25. Seattle Mariners
Y’all aren’t going to believe this, but the Mariners won 13 of their first 15 games in 2019. I don’t bring that up in order to mention that they’ve gone 26-53 since, which is a 53-win pace (though they have, and it is) so much as to marvel at how long ago that 13-2 start feels. Remember Ichiro’s emotional farewell to Major League Baseball in Japan? That happened this season! That winning streak ended after Chuck Rhoades told the New York electorate that he was into BDSM on Billions! On the other hand, that winning streak ended before Joe Biden made his official presidential campaign announcement. If you own a clock or a calendar, throw it out, because time doesn’t make sense anymore.
26. Toronto Blue Jays
Vladimir Guerrero Jr. and Cavan Biggio, both sons of Hall of Famers, have made their big league debuts this season. They’ll soon be joined on the Toronto infield by top prospect Bo Bichette, son of Dante Bichette, who isn’t a Hall of Famer, but made four All-Star teams for the Rockies before we learned how to measure park effects and outfield defense properly.

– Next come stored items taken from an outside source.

Lemma X4_success_after_transient_failures_witness :
  exists evs,
    make_api_request_with_retry env_flaky "u" sample_payload 5 10 world0
    = (Ret true, advance world0 evs 0 3)
    /\ filter is_network evs = attempts_with_backoff "u" sample_payload 10 3
    /\ In (EvPrint (MsgApiSuccessful "OK")) evs.
Proof.
  apply (X4_success_after_transient_failures env_flaky "u" sample_payload 5 10
           world0 2 200 "OK").
  - reflexivity.
  - intros [|[|j]] Hj; [reflexivity | reflexivity | lia].
  - reflexivity.
  - reflexivity.
Defined.

(** X5. [make_api_request_with_retry] raises only what [requests.post]
    raised and no clause caught: when it ends with an exception, that is the
    exception of its last POST request, it is not one of [requests], and
    every earlier attempt had failed in transport. *)
Theorem X5_only_foreign_exceptions_escape (E : env) (url : string) (p : payload)
    (n timeout : Z) (w w' : world) (e : exn) :
  make_api_request_with_retry E url p n timeout w = (Raise e, w') ->
  is_requests e = false
  /\ exists k, (k < Z.to_nat n)%nat
       /\ n_post w' = (n_post w + S k)%nat
       /\ env_post E (n_post w + k) = PostRaises e
       /\ forall j, (j < k)%nat ->
                    transport_failure (env_post E (n_post w + j)) = true.
Proof.
  destruct (make_api_request_outcome E url p n timeout w)
    as [o [posts [evs [Hrun [_ Hcases]]]]].
  rewrite Hrun. intros [= -> <-].
  destruct Hcases as [[Ho _] | [k [Hk [-> [Hfails [_ Ho]]]]]]; [discriminate|].
  symmetry in Ho. apply single_attempt_raises in Ho as [Hreply He].
  split; [exact He|]. exists k.
  split; [exact Hk|]. split; [apply n_post_advance|]. split; assumption.
Qed.

Lemma X5_only_foreign_exceptions_escape_witness :
  is_requests OtherError = false
  /\ exists k, (k < 3)%nat
       /\ n_post (snd (make_api_request_with_retry env_broken "u" sample_payload
                         3 10 world0)) = S k
       /\ env_post env_broken k = PostRaises OtherError
       /\ forall j, (j < k)%nat ->
                    transport_failure (env_post env_broken j) = true.
Proof.
  apply (X5_only_foreign_exceptions_escape env_broken "u" sample_payload 3 10
           world0).
  vm_compute. reflexivity.
Defined.

(* ================================================================== *)
(** * FixParser: errors and what is read *)
(* ================================================================== *)

Lemma startswith_nonempty (sentence : string) :
  PyStr.startswith sentence GPGGA = true -> String.eqb sentence "" = false.
Proof. destruct sentence; [discriminate|reflexivity]. Qed.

Vladito’s Home Run Derby explosion notwithstanding, Toronto’s greatest Baseball Son has been Lourdes Gurriel Jr., who has hit .303/.355/.626 in 214 plate appearances. Gurriel—the son of Cuban national team stalwart Lourdes Gurriel Sr. and brother of Astros first baseman Yuli Gurriel—has spent most of this season in left field, after the infield spots he played last year have been taken up by veterans Eric Sogard and Freddy Galvis, as well as various other Baseball Sons. Gurriel’s torrid season is even more remarkable because the Blue Jays sent him down to Triple-A for a month after he got off to a slow start. In 40 games since his return, Gurriel has hit .335/.382/.716, with 16 home runs, a number that leads all Blue Jays players for the entire season.
27. Kansas City Royals
The Royals have what might be described as a top-heavy roster if the top were a little heavier. Of the 22 players who have taken at least one plate appearance for Kansas City this year, only five have an OPS+ of 100 or better, and one of those, outfielder Jorge Bonifacio, appeared in only five games. Of the 21 players who have thrown at least one pitch for Kansas City, only four have an ERA of 4.00 or better. One of those, Chris Ellis, was a Rule 5 pick whom the Royals returned to the Cardinals on April 9. Another is closer Ian Kennedy. Closer Ian Kennedy! The Royals’ second-best player, shortstop Adalberto Mondesi, has many virtues, but his OBP is below .300.
28. Miami Marlins
The New York Mets, the 14th-best team in the National League by record, are seven games out of a playoff spot. The Marlins are six games behind the Mets. Their All-Star Game representative, Sandy Alcantara, has a 107 ERA+ and a 6.2 K/9 ratio.
29. Detroit Tigers
The Tigers got swept by the Marlins at home back in May.
30. Baltimore Orioles
The best thing about this Orioles season is that Baltimore landed the best prospect in this draft—or indeed any draft in the past decade—in Oregon State catcher Adley Rutschman. They also have a promising pitching prospect named Michael Baumann, who started the Carolina League All-Star Game in his home ballpark last month, and threw a scoreless inning. One or both may still be in the organization when the Orioles make their next playoff appearance.